Nixcraft, I cannot edit my original post, so here is the procedure: You can clean up the thread and post this as the first post and remove the rest if you wish to keep things clean. Thanks.
I found this method to be the most powerful way to fix a server as it can be done completely remotely and completely prevents annoying and time-consuming reinstalls or where backup recovery is not the option due to valuable recent data… Especially on very valuable installations.
Let’s say you have two linux distributions to dualboot on a system and one of them bricks because of a library that is corrupt or bad upgrade or installation.
In this case we will use libc6 upgrade as an example as it bricks a system the fastest. It does also work with any other corrupted package install and not only libc6.
- ) During a libc6 upgrade, that failed, the new version of libc6 unconfigures the existing libc6 and then fails to install.
- ) Your system then has a non working unconfigured libc6 and the system bricks as in the attached image, where you do not even get terminal output and everything basically segfaults.
- ) See attached image of a system I intentionally corrupted libc6 by a botched upgrade in order to show the solution. .
- ) As you can see, the system is royally bricked and the only solution would be to reinstall or recover from backup.
- ) If you try to boot into this system, you will immediately get a kernel dump and relevant crash.
There is however another method by which you neither have to chroot (never works and is very dubious) or reinstall at all.
Here is how it works.
Find the version of libc6 that is installed on your system (preferably in dpkg form or create a dpkg) from the distribution sources or google search. It is crucial you get the version that came with this distro and note what the device number is of the corrupted installation (Let’s say /dev/sda1)
Once you have that, dual boot into the other working linux distro (let’s say on /dev/sda2) on the computer and su to root. Just forget SUDO it is a wolf in sheepsclothes and makes nothing more secure.
While at the root prompt, do the following:
3.1 Use apt-get or other means to download libc6 from your distro’s source disks or online location into your root directory.
3.2 Start gparted and make sure you identify which device number the distro that is not working is located on. For our purposes you have e.g. the corrupted installation on /dev/sda1 which you verified with gparted.
3.3 mkdir /temp (This creates a directory to mount the corrupted distro on)

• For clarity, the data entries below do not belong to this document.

(** A list comprehension whose element expression may raise: elements are
    evaluated from left to right and the first exception ends it. *)
Fixpoint comprehension {A B : Type} (f : A -> result B) (xs : list A)
  : result (list B) :=
  match xs with
  | [] => Ok []
  | x :: xs' =>
      let* y := f x in
      let* ys := comprehension f xs' in
      Ok (y :: ys)
  end.

(** ** Python primitives *)

(** [row[key]] on a pandas Series. *)
Definition getitem (row : gmap string value) (key : string) : result value :=
  match row !! key with
  | Some v => Ok v
  | None => Raise (KeyError key)
  end.

(** [xs[i]] on a Python list, for an index [i >= 0]. *)
Definition index {A : Type} (xs : list A) (i : nat) : result A :=
  match nth_error xs i with
  | Some x => Ok x
  | None => Raise IndexError
  end.

(** [x * y] where one operand is a float: a string operand is a
    [TypeError]. *)
Definition py_mul (x y : value) : result R :=
  match x, y with
  | Num a, Num b => Ok (a * b)
  | _, _ => Raise TypeError
  end.

(** [x / y] on Python numbers, which is what the cells of a row are: the
    table has string columns, so [iterrows] yields rows of Python objects.
    Dividing by zero raises. *)
Definition py_div (x y : value) : result R :=
  match x, y with
  | Num a, Num b => if Req_dec_T b 0 then Raise ZeroDivisionError else Ok (a / b)
  | _, _ => Raise TypeError
  end.

(** The builtin [sum]: starts from [0] and adds from left to right. *)
Definition py_sum (xs : list R) : R := fold_left Rplus xs 0.

(** [x == s] for a string literal [s]. *)
Definition eq_str (x : value) (s : string) : bool :=
  match x with
  | Str t => String.eqb t s
  | Num _ => false
  end.

(** ** Step 5: [travel_time] *)

(** [return 0.5 * time * np.exp(volumes / capacity)] *)
Definition travel_time (volumes capacity time : value) : result R :=
  let* half := py_mul (Num 0.5) time in
  let* load := py_div volumes capacity in
  Ok (half * exp load).

(** ** Step 1: [mnl] *)

(** One summand of the disutility of [row]:
    [row[los_col_names[i]] * beta[i]]. *)
Definition los_term (row : gmap string value) (los_col_names : list string)
    (beta : list R) (i : nat) : result R :=
  let* col := index los_col_names i in
  let* x := getitem row col in
  let* b := index beta i in
  py_mul x (Num b).

(** [- sum([row[los_col_names[i]] * beta[i]
            for i in range(len(los_col_names))])] *)
Definition utility (los_col_names : list string) (beta : list R)
    (row : gmap string value) : result R :=
  let* terms := comprehension (los_term row los_col_names beta)
                              (seq 0 (length los_col_names)) in
  Ok (- py_sum terms).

3.4 mount /dev/sda1 /temp (You now mounted the corrupted directory on /temp directory)
3.5 dpkg -x libc6.dpkg /temp* (First create dpkg version of your libc6 sources . This is easily found in howtos on the web and a trivial issue.)
3.6 You now have installed the original libc6 to /dev/sda1 from the distro on /dev/'sda2 … sort of a remote passive installation.
3.7 Reboot, and boot into the corrupted distro. You will now see that everything works perfectly again.
The problem is now solved.
CLEANUP: Now that your system is running again on /dev/sda1, you must not repeat the same procedure that caused the problem. If it was a botched libc6 install it will corrupt the system again… unless you remove the upgrade package that is partially installed. This is an involved process, buit you have to do it as an apt-get update will brick your system again if you dont remove the offending package.
This is a completely different problem and I refer you to another of my threads or you can use the web to solve that.
If the package just self-corrupted (without any apt-get or package install), then the cleanup is not necessary.
Regarding (4) I refer you to my thread “Apt & Unmet Dependencies” on Nixcraft on how to remove the offending package. See here to follow the instructions. Apt & unmet dependencies.
Dont you just love Unix/Linux. I find it amazing that I was able to do this, and it now saved my bacon on 3 occassions.